Even though the 2015 Supreme Court ruling was a landmark event concerning gay marriage, it has not solved all of the issues that may crop up. When it comes to estate planning, many same-sex couples may mistakenly believe that such planning will be similar what opposite sex couples face. Unfortunately, even though New York has many protections, it may be beneficial to ensure that there are as many documents prepared as possible.
In a heterosexual marriage, the laws of most states provide a means for heirs to inherit whether there are formal estate plans in place or not. However, in spite of the Supreme Court ruling, not every state will ensure that same-sex couples have the same rights. Regardless of whether a couple plans to remain in New York, it may be advisable to ensure that all bases are covered when it comes to providing for both surviving spouses and other heirs.
There are many concerns for same-sex couples. One is providing assurances that any shared children will have the desired guardian in the event that one spouse dies while the child is still a minor. Many states do not recognize same-sex parents, especially if both are not listed on the birth certificate. Likewise, it may be difficult to leave an inheritance to a non-biological child if the required documents are not drawn up. Furthermore, the proper use of survivorship along with beneficiary documentation can ensure that a surviving spouse or partner will be in control of certain assets or property.

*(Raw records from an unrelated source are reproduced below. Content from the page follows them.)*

(* ===== verification/Transport.v ===== *)
(** * The transport switch of RPC requests

    [net/sunrpc/xprt.c] (structs in [include/linux/sunrpc/xprt.h]): one transport with the
    requests that use it.  A task reserves a slot (or waits on [backlog]), its request goes to the
    transmit and the receive queue, the task takes the write lock of the transport (or waits on
    [sending]), sends what is on the transmit queue, waits on [pending] for the reply, and gives
    all of it back.  Transports over datagrams count requests in flight against a congestion
    window.

    [struct rpc_xprt] is split by the lock that protects its fields: [xlock] and [xconn]
    (transport_lock and the bits of [state]), [xslots] (reserve_lock), [xqueues] (queue_lock).  Of a
    task, [rpc_task] of [WaitQueue] is what the scheduler uses and [xtask] the rest.  Requests,
    tasks, clients and connect cookies are identified by their addresses; a task that reaches for a request
    it does not have (which would be a NULL pointer) sees a blank one.

    The counts of local ports that [xprt_clear_connected] keeps are in [Mesh]; requests
    preallocated for the back channel, fault injection, tracing and rpcbind are left out.  The
    methods [alloc_slot] and [free_slot] are [xprt_alloc_slot] and [xprt_free_slot], as for every
    transport but RDMA. *)

From S2P Require Import Prelude Xdr WaitQueue RbTree RpcTimer.
From stdpp Require Import list gmap.
#[local] Open Scope Z_scope.

Definition ENOTCONN := 107.
Definition EBADSLT := 57.

(** Conversions of durations to clock ticks (kernel). *)
Class Clock := {
  clock_hz :: Ticks;
  nsecs_to_jiffies : Z -> Z;
  usecs_to_jiffies : Z -> Z;
}.

(** ** State *)

Record rpc_timeout := mk_timeout {
  to_initval : Z;
  to_maxval : Z;
  to_increment : Z;
  to_retries : Z;
  to_exponential : bool;
}.

Record rpc_clnt := mk_clnt {
  cl_timeout : rpc_timeout;
  cl_rtt : rpc_rtt;
  rpcretrans : Z;                  (* cl_stats *)
}.
#[export] Instance upd_clnt : Updatable rpc_clnt := fun c => mk_clnt (cl_timeout c) (cl_rtt c) (rpcretrans c).

Record rpc_rqst := mk_rqst {
  rq_task : option Z;
  rq_xid : Z;
  rq_cong : bool;
  rq_seqno : Z;
  rq_rcv_buf : Z;                  (* its length *)
  rq_private_buf : Z;              (* its length *)
  rq_buffer : bool;
  rq_cred : bool;
  rq_release_snd_buf : bool;
  rq_reply_bytes_recvd : Z;
  rq_majortimeo : Z;
  rq_minortimeo : Z;
  rq_timeout : Z;
  rq_rtt : Z;
  rq_retries : Z;
  rq_connect_cookie : Z;
  rq_pin : Z;
  rq_bytes_sent : Z;
  rq_xtime : Z;
  rq_ntrans : Z;
}.
#[export] Instance upd_rqst : Updatable rpc_rqst := fun r =>
  mk_rqst (rq_task r) (rq_xid r) (rq_cong r) (rq_seqno r) (rq_rcv_buf r) (rq_private_buf r) (rq_buffer r) (rq_cred r)
    (rq_release_snd_buf r) (rq_reply_bytes_recvd r) (rq_majortimeo r) (rq_minortimeo r) (rq_timeout r) (rq_rtt r)
    (rq_retries r) (rq_connect_cookie r) (rq_pin r) (rq_bytes_sent r) (rq_xtime r) (rq_ntrans r).
(** [memset(req, 0, sizeof( *req))]. *)
Definition rq_zero : rpc_rqst := mk_rqst None 0 false 0 0 0 false false false 0 0 0 0 0 0 0 0 0 0 0.
Lemma quiet_ok run run' x x' : net_ok run' x' /\ quiet x x' -> xprt_ok run x -> xprt_ok run' x'.
Proof. intros [N Q]. by apply soft_ok, N; apply quiet_soft. Qed.

(** ** Tasks *)

(** Only the message of a task changes. *)
Lemma on_xtask_get t f x u : get_tk (on_xtask t f x) u = if decide (u = t /\ is_Some (x_tasks x !! t)) then f (get_tk x u) else get_tk x u.
Proof.
  unfold get_tk, on_xtask, on_tk. cbn. destruct (decide _) as [[-> [k K]]|N].
  - by rewrite lookup_alter_eq, K.
  - destruct (decide (u = t)) as [->|]; [|by rewrite lookup_alter_ne]. rewrite lookup_alter_eq. destruct (x_tasks x !! t) eqn:K; [|done]. destruct N. split; [done|by eexists].
Qed.

Lemma info_some x t : is_Some (info x !! t) <-> is_Some (x_tasks x !! t).
Proof. unfold info. rewrite lookup_fmap, fmap_is_Some. done. Qed.

Lemma on_xtask_scheds t f x : scheds_ok x -> scheds_ok (on_xtask t f x).
Proof.
  intros [S P B A Pr]. assert (forall q, sched_ok (with_queue q x) -> sched_ok (with_queue q (on_xtask t f x))) as H.
  { intros q Hq. apply (on_task_ok (with_queue q x) t (fun k => k <| tk_msg := f (tk_msg k) |>)); [by intros|done]. }
  split; [by apply H..|done|]. intros u k K. unfold on_xtask, on_tk in K. cbn in K. destruct (decide (u = t)) as [->|].
  - rewrite lookup_alter_eq in K. destruct (x_tasks x !! t) as [k0|] eqn:K0; [|done]. injection K as <-. by apply (Pr t k0).
  - rewrite lookup_alter_ne in K by done. by apply (Pr u).
Qed.

Lemma owned_tasks run x x' : x_lock x' = x_lock x -> x_slots x' = x_slots x -> sending x' = sending x ->
  (forall t, is_Some (info x' !! t) <-> is_Some (info x !! t)) -> owned run x -> owned run x'.
Proof.
  intros El Es Eq H [H1 H2 H3 H4 H5 H6 H7 H8 H9 H10]. split; rewrite ?El, ?Eq; try done; [|unfold RPC_MAXCWND; by rewrite Es].
  intros t Ht. specialize (H7 t Ht). destruct (snd_is_cookie (x_lock x)); [|by apply H]. apply eq_None_not_Some. rewrite H. by rewrite H7.
Qed.

Lemma on_xtask_info t f x u : is_Some (info (on_xtask t f x) !! u) <-> is_Some (info x !! u).
Proof.
  rewrite !info_some. unfold on_xtask, on_tk. cbn. destruct (decide (u = t)) as [->|]; [rewrite lookup_alter_eq|by rewrite lookup_alter_ne]. by rewrite fmap_is_Some.
Qed.

Lemma on_xtask_net run t f x : net_ok run x -> net_ok run (on_xtask t f x).
Proof.
  intros ([S O W] & C & Sz). split; [|done]. split; [by apply on_xtask_scheds| |done]. apply (owned_tasks run x); try done. intros u. apply on_xtask_info.
Qed.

The most important aspect to consider when a same-sex couple is undertaking estate planning is that not having any plans could lead to one's wishes not being honored. Though there are many laws that are in the works that will provide further protections to same-sex families, there is still much uncertainty concerning inheritances and guardianship of children. New York couples who are in the process of making these important final plans may seek the input of an attorney who routinely handles these important matters.